Lemma key_host_fault_stops_video_run_witness :
  filter is_client_call
    (trace_of (run (handleProcess env_host_refuses 3) s_video)) = [] /\
  filter is_network
    (trace_of (run (handleProcess env_host_refuses 3) s_video)) = [] /\
  processedResult (final_state (run (handleProcess env_host_refuses 3) s_video))
  = None /\
  exists t,
    run (handleProcess env_host_refuses 3) s_video
    = Thrown dialog_fault
        (final_state (run (handleProcess env_host_refuses 3) s_video)) t /\
    error (final_state (run (handleProcess env_host_refuses 3) s_video))
    = None.
Proof.
  destruct (key_host_fault_stops_video_run env_host_refuses 3 s_video clip
              auth_fault eq_refl eq_refl ltac:(discriminate) eq_refl)
    as (Hcall & Hnet & _ & Hres & _ & _ & Hauth).
  split; [exact Hcall|]. split; [exact Hnet|]. split; [exact Hres|].
  exact (proj2 (Hauth eq_refl)).
Defined.

(** ** Selecting a file, in general *)

Lemma handleFileSelect_cases env s file :
  exists s' t,
    run (fun r => handleFileSelect env r file) s = Done tt s' t /\
    (s' = s \/
     (exists msg, s' = apply_setter (SetError (Some msg)) s) \/
     (exists f,
        file = Some f /\
        s' = apply_setter (SetError (Some "Error reading file."))
               (apply_setter (SetMimeType (file_type f)) s)) \/
     (exists f base64,
        file = Some f /\
        s' = apply_setter (SetError None)
               (apply_setter (SetProcessedResult None)
                  (apply_setter (SetSelectedFile (Some base64))
                     (apply_setter (SetMimeType (file_type f)) s))))) /\
    filter is_network t = [] /\
    filter is_client_call t = [] /\
    length (filter is_encoding t) <= 1.
Proof.
  unfold run, handleFileSelect. destruct file as [f|].
  2: { do 2 eexists. split; [reflexivity|]. split; [now left|]. cbn.
       repeat split. lia. }
  destruct (Tab_eqb (activeTab s) TabImage
            && negb (startsWith (file_type f) "image/")).
  { do 2 eexists. split; [reflexivity|]. split; [right; left; now eexists|].
    cbn. repeat split. lia. }
  destruct (Tab_eqb (activeTab s) TabVideo
            && negb (startsWith (file_type f) "video/")).
  { do 2 eexists. split; [reflexivity|]. split; [right; left; now eexists|].
    cbn. repeat split. lia. }
  unfold fileToBase64, bind, try_catch, await, set, emit, ret, throw.
  destruct (FileReader_readAsDataURL env f) as [e|base64]; cbn;
    do 2 eexists; (split; [reflexivity|]).
  - split; [right; right; left; now eexists|]. cbn. repeat split; lia.
  - split; [right; right; right; now do 2 eexists|]. cbn. repeat split; lia.
Qed.
Lemma scanstring_fuel : forall n m s acc,
  (length s <= n)%nat -> (length s <= m)%nat ->
  Json.scanstring n s acc = Json.scanstring m s acc.
Proof.
  induction n as [|n IH]; intros m s acc Hn Hm.
  - destruct s; [|simpl in Hn; lia]. destruct m; reflexivity.
  - destruct m as [|m].
    + destruct s; [reflexivity|simpl in Hm; lia].
    + destruct s as [|c s']; [reflexivity|]. simpl in Hn, Hm. simpl.
      destruct (N.eqb c _); [reflexivity|].
      destruct (N.eqb c _).
      * destruct s' as [|e s'']; [reflexivity|]. simpl in Hn, Hm.
        destruct (N.eqb e _).
        -- destruct (Json.unicode_escape s'') as [[u rest]|] eqn:E;
             [|reflexivity].
           apply unicode_escape_shorter in E. apply IH; lia.
        -- destruct (Json.escape e); [|reflexivity]. apply IH; lia.
      * destruct (c <? 32)%N; [reflexivity|]. apply IH; lia.
Qed.

Lemma scanstring_shorter : forall n s acc k rest,
  Json.scanstring n s acc = Ret (k, rest) -> (length rest < length s)%nat.
Proof.
  induction n as [|n IH]; intros s acc k rest H; simpl in H; [discriminate|].
  destruct s as [|c s']; [discriminate|]. simpl.
  destruct (N.eqb c _); [inversion H; subst; lia|].
  destruct (N.eqb c _).
  - destruct s' as [|e s'']; [discriminate|]. simpl.
    destruct (N.eqb e _).
    + destruct (Json.unicode_escape s'') as [[u r]|] eqn:E; [|discriminate].
      apply unicode_escape_shorter in E. apply IH in H. lia.
    + destruct (Json.escape e); [|discriminate]. apply IH in H. lia.
  - destruct (c <? 32)%N; [discriminate|]. apply IH in H. lia.
Qed.
(** * School hub: the enrollment dialog and the teacher edit page

    A shallow embedding of the two presentation units of the repository,
    [EditEnrollmentDialog] and [EditTeacherPage].  A component is a function
    from its props (and, for the dialog, its hook state of the previous
    render) to the element it returns; an event handler is the list of
    calls it makes on its collaborators (console, injected callbacks, toast,
    router), in program order. *)

From Stdlib Require Import String List Bool Arith Lia.
Import ListNotations.
Open Scope string_scope.

(** ** JavaScript values used by both units *)

(** [v || d] for a string that may be [undefined]: the empty string is falsy. *)
Definition js_or (v : option string) (d : string) : string :=
  match v with
  | None => d
  | Some s => if String.eqb s "" then d else s
  end.

(** [`${v}`] for a string that may be [undefined]. *)
Definition js_template (v : option string) : string :=
  match v with
  | None => "undefined"
  | Some s => s
  end.

(** The argument of [toast(...)]; [duration] is absent when not given. *)
Record Toast := {
  title : string;
  description : string;
  duration : option nat
}.

(** An object reference: [Object.is] on two objects compares addresses. *)
Record Ref (A : Type) := { addr : nat; target : A }.
Arguments addr {A} _.
Arguments target {A} _.

Definition option_eqb {A} (eqb : A -> A -> bool) (x y : option A) : bool :=
  match x, y with
  | None, None => true
  | Some a, Some b => eqb a b
  | _, _ => false
  end.

(** ** The enrollment dialog *)

Module Enrollment.

Record Student := {
  id : string;
  name : string;
  admissionNumber : string;
  currentClass : string;
  currentSection : string;
  currentYear : string
}.

Record EnrollmentFormValues := {
  studentId : string;
  academicYear : string;
  class : string;
  section : string;
  rollNumber : string;
  feeStructure : string;
  status : string
}.

Record EditEnrollmentDialogProps := {
  open : bool;
  student : option (Ref Student)
}.

(** The calls the dialog makes on its collaborators.  [onSave] and
    [onOpenChange] are the injected callbacks of the props. *)
Inductive Effect :=
| console_log (label : string) (values : EnrollmentFormValues)
| onSave (enrollmentData : EnrollmentFormValues)
| toast (t : Toast)
| onOpenChange (o : bool).

(** *** The form library, as far as the dialog uses it *)

Inductive FieldName :=
| FstudentId | FacademicYear | Fclass | Fsection
| FrollNumber | FfeeStructure | Fstatus.

Inductive ErrorKind := required | invalid_option.

Record FieldError := { field : FieldName; kind : ErrorKind }.

Inductive SafeParseResult :=
| success (data : EnrollmentFormValues)
| failure (issues : list FieldError).

Definition Schema := EnrollmentFormValues -> SafeParseResult.

(** [values] are the current field values, [errors] the field errors of the
    last submission attempt (revalidation while typing is not modelled). *)
Record FormState := {
  values : EnrollmentFormValues;
  errors : list FieldError
}.

(** [form.reset(v)] *)
Definition form_reset (v : EnrollmentFormValues) (_ : FormState) : FormState :=
  {| values := v; errors := [] |}.

(** [form.handleSubmit(onValid)] with a schema resolver: the handler runs
    only on the parsed data of a successful validation. *)
Definition handleSubmit (schema : Schema)
    (onValid : EnrollmentFormValues -> list Effect)
    (f : FormState) : FormState * list Effect :=
  match schema (values f) with
  | success data => ({| values := values f; errors := [] |}, onValid data)
  | failure issues => ({| values := values f; errors := issues |}, [])
  end.

(** [field.onChange(v)] of the field registered under a name: the value is
    stored.  The errors are handed on as they are; that the library checks
    the changed field again once a submission was attempted, and replaces
    its error, is left out. *)
Definition field_onChange (n : FieldName) (v : string) (f : FormState)
  : FormState :=
  let x := values f in
  let x' :=
    match n with
    | FstudentId =>
      {| studentId := v; academicYear := academicYear x; class := class x;
         section := section x; rollNumber := rollNumber x;
         feeStructure := feeStructure x; status := status x |}
    | FacademicYear =>
      {| studentId := studentId x; academicYear := v; class := class x;
         section := section x; rollNumber := rollNumber x;
         feeStructure := feeStructure x; status := status x |}
    | Fclass =>
      {| studentId := studentId x; academicYear := academicYear x; class := v;
         section := section x; rollNumber := rollNumber x;
         feeStructure := feeStructure x; status := status x |}
    | Fsection =>
      {| studentId := studentId x; academicYear := academicYear x;
         class := class x; section := v; rollNumber := rollNumber x;
         feeStructure := feeStructure x; status := status x |}
    | FrollNumber =>
      {| studentId := studentId x; academicYear := academicYear x;
         class := class x; section := section x; rollNumber := v;
         feeStructure := feeStructure x; status := status x |}
    | FfeeStructure =>
      {| studentId := studentId x; academicYear := academicYear x;
         class := class x; section := section x; rollNumber := rollNumber x;
         feeStructure := v; status := status x |}
    | Fstatus =>
      {| studentId := studentId x; academicYear := academicYear x;
         class := class x; section := section x; rollNumber := rollNumber x;
         feeStructure := feeStructure x; status := v |}
    end in
  {| values := x'; errors := errors f |}.

(** *** The option lists of the component *)

Definition academicYears : list string := ["2024-2025"; "2025-2026"; "2023-2024"].
Definition classes : list string :=
  ["XII"; "XI"; "X"; "IX"; "VIII"; "VII"; "VI"; "V"; "IV"; "III"; "II"; "I"].
Definition sections : list string := ["A"; "B"; "C"; "D"].
Definition feeStructures : list string :=
  [ "Standard Fee - ₹50,000/year";
    "Science Stream - ₹60,000/year";
    "Commerce Stream - ₹55,000/year";
    "Arts Stream - ₹45,000/year" ].

(** *** What the component returns *)

(** A [Select] is described by the field it is bound to and its items; the
    roll number is a free-text [Input]. *)
Inductive Control :=
| Select (items : list string)
| Input.

Record DialogElement := {
  dialog_open : bool;
  dialog_onOpenChange : bool -> list Effect;
  dialogTitle : string;
  dialogDescription : string;
  form_onSubmit : FormState -> FormState * list Effect;
  formFields : list (FieldName * Control);
  cancel_onClick : list Effect
}.

Inductive Rendered :=
| null
| Dialog (el : DialogElement).

(** *** Hook state kept between two renders *)

Definition Deps : Type := option nat * bool.

Definition deps_eqb (a b : Deps) : bool :=
  option_eqb Nat.eqb (fst a) (fst b) && Bool.eqb (snd a) (snd b).

Record Hooks := {
  form : FormState;
  effectDeps : Deps
}.

Section Component.

(** [enrollmentSchema] is imported from [@/schemas/enrollment.schema]. *)
Variable enrollmentSchema : Schema.

Definition defaultValues (student : option Student) : EnrollmentFormValues :=
  {| studentId := js_or (option_map id student) "";
     academicYear := js_or (option_map currentYear student) "2024-2025";
     class := js_or (option_map currentClass student) "";
     section := js_or (option_map currentSection student) "";
     rollNumber := "";
     feeStructure := "";
     status := "enrolled" |}.

(** [useForm({resolver, defaultValues})]: the default values seed the form
    on mount only; later renders return the same form. *)
Definition useForm (defaults : EnrollmentFormValues) (prev : option Hooks)
  : FormState :=
  match prev with
  | None => {| values := defaults; errors := [] |}
  | Some h => form h
  end.

(** [React.useEffect(body, deps)]: the body runs after the first render and
    after every render whose dependencies differ from the previous ones. *)
Definition useEffect_runs (prev : option Hooks) (deps : Deps) : bool :=
  match prev with
  | None => true
  | Some h => negb (deps_eqb (effectDeps h) deps)
  end.

(** The body of the reset effect. *)
Definition resetEffect (student : option Student) (open : bool)
    (f : FormState) : FormState :=
  match student with
  | Some s =>
    if open then
      form_reset
        {| studentId := id s;
           academicYear := currentYear s;
           class := currentClass s;
           section := currentSection s;
           rollNumber := "";
           feeStructure := "";
           status := "enrolled" |} f
    else f
  | None => f
  end.

Definition onSubmit (student : option Student)
    (values : EnrollmentFormValues) : list Effect :=
  [ console_log "Enrollment updated:" values;
    onSave values;
    toast {| title := "Enrollment Updated";
             description :=
               "Enrollment details for "
               ++ js_template (option_map name student)
               ++ " have been updated.";
             duration := Some 5000 |};
    onOpenChange false ].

++++++++

**Exercise goal**
In the entries above, restate word for word the lines between the one holding "admissionNumber : string;" and the one holding "Fclass | Fsection", inclusive, and nothing besides.

**Answer to the exercise**
  admissionNumber : string;
  currentClass : string;
  currentSection : string;
  currentYear : string
}.

Record EnrollmentFormValues := {
  studentId : string;
  academicYear : string;
  class : string;
  section : string;
  rollNumber : string;
  feeStructure : string;
  status : string
}.

Record EditEnrollmentDialogProps := {
  open : bool;
  student : option (Ref Student)
}.

(** The calls the dialog makes on its collaborators.  [onSave] and
    [onOpenChange] are the injected callbacks of the props. *)
Inductive Effect :=
| console_log (label : string) (values : EnrollmentFormValues)
| onSave (enrollmentData : EnrollmentFormValues)
| toast (t : Toast)
| onOpenChange (o : bool).

(** *** The form library, as far as the dialog uses it *)

Inductive FieldName :=
| FstudentId | FacademicYear | Fclass | Fsection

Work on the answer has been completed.